Give again, exactly as written, each line of the material below starting at the line that contains "produceJob r j" and ending at the line that contains "(res, None) =>". Both ends count, and no other line does.

(SUPPLIED RECORDS)

Definition routeFor (c : Client) (now : Z) (e : HandlerEntry) (job tenant : string) (batch : option string) : cio Route :=
  let cfg := cl_cfg c in
  let lane := HE_FairnessType e in
  if String.eqb lane "" then
    mret (mkClientRoute (if String.eqb (HE_Topic e) "" then defaultJobsTopic cfg else HE_Topic e) job None)
  else
    let key := if String.eqb tenant "" then default ""%string batch else tenant in
    let key := if String.eqb key "" then job else key in
    let topic := if String.eqb lane "time" then resolveTopic cfg (FairnessTimeIngest cfg)
                 else if String.eqb lane "throughput" then resolveTopic cfg (FairnessThroughputIngest cfg)
                 else defaultJobsTopic cfg in
    if String.eqb tenant "" then mret (mkClientRoute topic key None)
    else match FairnessTenantPartitions cfg !! tenant with
         | Some p => mret (mkClientRoute topic "" (Some p))
         | None =>
             p ← resolve_tenant now tenant lane;
             mret (match p with
                   | Some p => mkClientRoute topic "" (Some p)
                   | None => mkClientRoute topic key None
                   end)
         end.

Definition ResolveRoute (c : Client) (now : Z) (jobType job tenant : string) (batch : option string)
    : cio (Route + cerror) :=
  match lookupHandler c jobType with
  | inr e => mret (inr e)
  | inl e => r ← routeFor c now e job tenant batch; mret (inl r)
  end.

(** ** Producing *)

Definition job_json (j : JobMessage) : result string := marshal (job_object j).

Definition produceJob (r : Route) (j : JobMessage) : cio (option cerror) :=
  match job_json j with
  | Bad e => mret (Some (OtherError e))
  | Ok raw =>
      o ← send (mkRecord (cr_Topic r) (cr_Key r) raw (cr_Partition r));
      mret (OtherError <$> outcome_error o)
  end.

Definition chunkSize (c : Client) : nat :=
  let n := ProduceChunkSize (cl_cfg c) in if n <? 1 then 500%nat else Z.to_nat n.

Definition is_ok (o : ProduceOutcome) : bool := match o with Ok _ => true | Bad _ => false end.

Definition count_true (l : list bool) : Z := Z.of_nat (length (filter Is_true l)).

(** The flags of the records, [false] for those that were not reached. *)
Definition pad (n : nat) (flags : list bool) : list bool := flags ++ replicate (n - length flags) false.

Fixpoint produce_chunks (n : nat) (cs : list (list ProduceRecord)) (flags : list bool)
    : cio (list bool * option cerror) :=
  match cs with
  | [] => mret (pad n flags, None)
  | chunk :: cs =>
      r ← ProduceManySync chunk;
      let flags := flags ++ (is_ok <$> r.1) in
      match r.2 with
      | Some e => mret (pad n flags, Some (PartialProduceError e (count_true flags) (pad n flags)))
      | None => produce_chunks n cs flags
      end
  end.

Definition produceInChunks (c : Client) (records : list ProduceRecord) : cio (list bool * option cerror) :=
  produce_chunks (length records) (pieces (chunkSize c) records) [].

(** [n] more attempts after the first. *)
Fixpoint write_loop (ix : scheduleIndex) (entries : list ScheduleEntry) (n : nat) : cio error :=
  e ← match entries with [x] => scheduleOne ix x | _ => scheduleMany ix entries end;
  match e, n with
  | None, _ => mret None
  | Some _, S n => write_loop ix entries n
  | Some e, O => mret (Some e)
  end.

Definition writeScheduleIndex (c : Client) (entries : list ScheduleEntry) : cio (option cerror) :=
  let retries := ScheduleIndexWriteRetries (cl_cfg c) in
  let retries := if retries <? 1 then 3 else retries in
  e ← write_loop (cl_sched c) entries (Z.to_nat retries - 1);
  mret ((λ e, PartialProduceError ("schedule index write failed: " +:+ e) 0 []) <$> e).

Fixpoint marshal_all (js : list JobMessage) : result (list string) :=
  match js with
  | [] => Ok []
  | j :: js => raw ← job_json j; raws ← marshal_all js; mret (raw :: raws)
  end.

(** The index rows of the records that are in Kafka. *)
Definition index_rows (js : list JobMessage) (outs : list ProduceOutcome) (at_ : Z) (batchID : string) : list ScheduleEntry :=
  omap id (zip_with (λ j (o : ProduceOutcome), match o with
                          | Ok d => Some (mkEntry (J_JobID j) at_ d.1 d.2 batchID)
                          | Bad _ => None
                          end) js outs).

Fixpoint schedule_chunks (c : Client) (n : nat) (cs : list (list JobMessage)) (at_ : Z) (batchID : string)
    (flags : list bool) : cio (option cerror) :=
  let fail (m : string) (flags : list bool) : cio (option cerror) :=
    mret (Some (PartialProduceError m (count_true flags) (pad n flags))) in
  match cs with
  | [] => mret None
  | chunk :: cs =>
      match marshal_all chunk with
      | Bad e => fail ("marshal scheduled job: " +:+ e)%string flags
      | Ok raws =>
          r ← ProduceManySync (zip_with (λ j raw,
                mkRecord (resolveTopic (cl_cfg c) (ScheduledTopic (cl_cfg c))) (J_JobID j) raw None) chunk raws);
          let rows := index_rows chunk r.1 at_ batchID in
          werr ← match rows with [] => mret None | _ => writeScheduleIndex c rows end;
          match werr with
          | Some e => fail (Error e) flags
          | None =>
              let flags := flags ++ (is_ok <$> r.1) in
              match r.2 with
              | Some e => fail e flags
              | None => schedule_chunks c n cs at_ batchID flags
              end
          end
      end
  end.

Definition scheduleMessages (c : Client) (js : list JobMessage) (at_ : Z) (batchID : string) : cio (option cerror) :=
  schedule_chunks c (length js) (pieces (chunkSize c) js) at_ batchID [].

Definition scheduleMessage (c : Client) (j : JobMessage) (at_ : Z) (batchID : string) : cio (option cerror) :=
  scheduleMessages c [j] at_ batchID.

Definition producedFlags (e : cerror) : list bool :=
  match e with PartialProduceError _ _ flags => flags | _ => [] end.

(** ** One job *)

(** Now, or at a time. *)
Definition deliver (c : Client) (now : Z) (e : HandlerEntry) (at_ : option run_at) (tenant : string)
    (batch : option string) (j : JobMessage) : cio (option cerror) :=
  match at_ with
  | None => r ← routeFor c now e (J_JobID j) tenant batch; produceJob r j
  | Some v => scheduleMessage c j (clampRunAt now v (MaxScheduleHorizon (cl_cfg c))) (default ""%string batch)
  end.

Definition enqueue_one (c : Client) (now : Z) (e : HandlerEntry) (jobType worker : string) (at_ : option run_at)
    (payload : option json) (o : PushOptions) : cio (string + cerror) :=
  job ← jobID o;
  s ← claimUniqWorker c e worker payload job;
  match s with
  | (true, _) => mret (inr ErrJobSkipped)
  | (false, Some err) => mret (inr err)
  | (false, None) =>
      let msg := buildWorkerMessage c now e jobType worker payload job None o None in
      x ← deliver c now e at_ (tenantID o "") None msg;
      match x with
      | Some err => releaseUniqWorker c e worker payload job (J_UniqFP msg);; mret (inr err)
      | None => mret (inl job)
      end
  end.

Definition reserve (c : Client) (b : BatchHandle) (count : Z) : cio (seqWindow + cerror) :=
  r ← on_redis (AddJobs (cl_store c) (bh_id b) count);
  mret (match r with
        | (_, Some e) => inr (OtherError e)
        | (res, None) =>
            if String.eqb (aj_Status res) "closed" then inr (BatchClosedError (bh_id b) "closed")
            else if String.eqb (aj_Status res) "cancelled" then inr (BatchClosedError (bh_id b) "cancelled")
            else if String.eqb (aj_Status res) "not_found" then inr (BatchNotFoundError (bh_id b))
            else inl (mkWindow (SeqStart res) (SeqEnd res))
        end).

(** Gives [n] slots of the total back. *)
Definition give_back (c : Client) (b : BatchHandle) (n : Z) : cio unit :=
  _ ← on_redis (AddJobs (cl_store c) (bh_id b) (- n)); mret tt.

Definition push_one (c : Client) (now : Z) (b : BatchHandle) (e : HandlerEntry) (jobType worker : string)
    (at_ : option run_at) (payload : option json) (o : PushOptions) : cio (string + cerror) :=
  job ← jobID o;
  s ← claimUniqWorker c e worker payload job;
  match s with
  | (true, _) => mret (inr ErrJobSkipped)
  | (false, Some err) => mret (inr err)
  | (false, None) =>
      r ← reserve c b 1;
      match r with
      | inr err => releaseUniqWorker c e worker payload job "";; mret (inr err)
      | inl win =>
          match take_seq win with
          | inr err => releaseUniqWorker c e worker payload job "";; mret (inr err)
          | inl (seq, _) =>
              let msg := buildWorkerMessage c now e jobType worker payload job (Some (bh_id b)) o (Some seq) in
              x ← deliver c now e at_ (tenantID o (bh_tenantID b)) (Some (bh_id b)) msg;
              match x with
              | Some err =>
                  releaseUniqWorker c e worker payload job (J_UniqFP msg);; give_back c b 1;; mret (inr err)
              | None => mret (inl job)
              end
          end
      end
  end.

(** The operations on manifest jobs. *)
Definition with_handler {A} (c : Client) (jobType : string) (k : HandlerEntry -> string -> cio (A + cerror)) : cio (A + cerror) :=
  match lookupHandler c jobType with inr e => mret (inr e) | inl e => k e (workerClassName e jobType) end.

Definition EnqueueJob c now jobType payload o := with_handler c jobType (λ e w, enqueue_one c now e jobType w None payload o).
Definition EnqueueJobAt c now at_ jobType payload o := with_handler c jobType (λ e w, enqueue_one c now e jobType w (Some at_) payload o).
Definition EnqueueJobIn c now d jobType payload o := EnqueueJobAt c now (AtTime (now + d)) jobType payload o.
Definition PushJob c now b jobType payload o := with_handler c jobType (λ e w, push_one c now b e jobType w None payload o).
Definition PushJobAt c now b at_ jobType payload o := with_handler c jobType (λ e w, push_one c now b e jobType w (Some at_) payload o).
Definition PushJobIn c now b d jobType payload o := PushJobAt c now b (AtTime (now + d)) jobType payload o.

(** The operations on worker classes. *)
Definition with_worker {A} (c : Client) (worker : string) (k : string -> HandlerEntry -> cio (A + cerror)) : cio (A + cerror) :=
  match lookupWorkerClass c worker with inr e => mret (inr e) | inl (t, e) => k t e end.

Definition Enqueue c now worker payload o := with_worker c worker (λ t e, enqueue_one c now e t worker None payload o).
Definition EnqueueAt c now at_ worker payload o := with_worker c worker (λ t e, enqueue_one c now e t worker (Some at_) payload o).
Definition EnqueueIn c now d worker payload o := EnqueueAt c now (AtTime (now + d)) worker payload o.
Definition Push c now b worker payload o := with_worker c worker (λ t e, push_one c now b e t worker None payload o).
Definition PushAt c now b at_ worker payload o := with_worker c worker (λ t e, push_one c now b e t worker (Some at_) payload o).
Definition PushIn c now b d worker payload o := PushAt c now b (AtTime (now + d)) worker payload o.

(** ** Many jobs *)

(** The jobs to push, and the ids in the order of the payloads, with the empty id for a skipped one. *)
Definition plan_pushes (c : Client) (e : HandlerEntry) (worker : string) (payloads : list (option json))
    : cio ((list pushPlan * list string) + cerror) :=
  ids ← newIDs payloads;
  r ← bulkUniqClaims c e worker payloads ids;
  match r with
  | (_, Some err) => mret (inr err)
  | (claimed, None) =>
      let plan p i (ok : bool) :=
        if ok then Some (mkPlan i (default empty_payload p) (if is_uniq c e then DigestHex worker (default empty_payload p) else ""%string))
        else None in
      mret (inl (omap id (zip_with (λ x (ok : bool), plan x.1 x.2 ok) (zip payloads ids) claimed),
                 zip_with (λ i (ok : bool), if ok then i else ""%string) ids claimed))
  end.

Definition unproduced {A} (plans : list A) (produced : list bool) : list A :=
  omap (λ x : A * option bool, match x.2 with Some true => None | _ => Some x.1 end)
    (imap (λ i p, (p, produced !! i)) plans).

Fixpoint release_all (c : Client) (e : HandlerEntry) (worker : string) (plans : list pushPlan) : cio unit :=
  match plans with
  | [] => mret tt
  | p :: plans => releaseUniqWorker c e worker (Some (pp_payload p)) (pp_jobID p) (pp_fp p);; release_all c e worker plans
  end.

(** The roll-back of a standalone call, and that of a push. *)
Definition rollback_standalone (c : Client) (e : HandlerEntry) (worker : string) (plans : list pushPlan) (produced : list bool)
    : cio unit := release_all c e worker (unproduced plans produced).

Definition rollbackPlans (c : Client) (b : BatchHandle) (e : HandlerEntry) (worker : string) (plans : list pushPlan)
    (produced : list bool) : cio unit :=
  let left := unproduced plans produced in
  release_all c e worker left;;
  match left with [] => mret tt | _ => give_back c b (Z.of_nat (length left)) end.

(** The next slot of the window of a push; a standalone call has none. *)
Definition next_seq (win : option seqWindow) : (option Z * option seqWindow) + cerror :=
  match win with
  | None => inl (None, None)
  | Some w => match take_seq w with inl (s, w) => inl (Some s, Some w) | inr e => inr e end
  end.

(** What the loops over the plans share: the call, its tenant and its batch. *)
Record bulk := mkBulk {
  bk_now : Z; bk_entry : HandlerEntry; bk_jobType : string; bk_worker : string; bk_tenant : string;
  bk_batch : option string; bk_opts : PushOptions
}.

Definition plan_message (c : Client) (k : bulk) (p : pushPlan) (seq : option Z) : JobMessage :=
  with_tenant (bk_tenant k)
    (buildWorkerMessage c (bk_now k) (bk_entry k) (bk_jobType k) (bk_worker k) (Some (pp_payload p)) (pp_jobID p) (bk_batch k)
       (bk_opts k) seq).

(** The messages of a scheduled call. *)
Fixpoint build_all (c : Client) (k : bulk) (plans : list pushPlan) (win : option seqWindow) : list JobMessage + cerror :=
  match plans with
  | [] => inl []
  | p :: plans =>
      match next_seq win with
      | inr err => inr err
      | inl (seq, win) =>
          match build_all c k plans win with
          | inl ms => inl (plan_message c k p seq :: ms)
          | inr err => inr err
          end
      end
  end.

(End SUPPLIED RECORDS)

RESPONSE
  | None => r ← routeFor c now e (J_JobID j) tenant batch; produceJob r j
  | Some v => scheduleMessage c j (clampRunAt now v (MaxScheduleHorizon (cl_cfg c))) (default ""%string batch)
  end.

Definition enqueue_one (c : Client) (now : Z) (e : HandlerEntry) (jobType worker : string) (at_ : option run_at)
    (payload : option json) (o : PushOptions) : cio (string + cerror) :=
  job ← jobID o;
  s ← claimUniqWorker c e worker payload job;
  match s with
  | (true, _) => mret (inr ErrJobSkipped)
  | (false, Some err) => mret (inr err)
  | (false, None) =>
      let msg := buildWorkerMessage c now e jobType worker payload job None o None in
      x ← deliver c now e at_ (tenantID o "") None msg;
      match x with
      | Some err => releaseUniqWorker c e worker payload job (J_UniqFP msg);; mret (inr err)
      | None => mret (inl job)
      end
  end.

Definition reserve (c : Client) (b : BatchHandle) (count : Z) : cio (seqWindow + cerror) :=
  r ← on_redis (AddJobs (cl_store c) (bh_id b) count);
  mret (match r with
        | (_, Some e) => inr (OtherError e)
        | (res, None) =>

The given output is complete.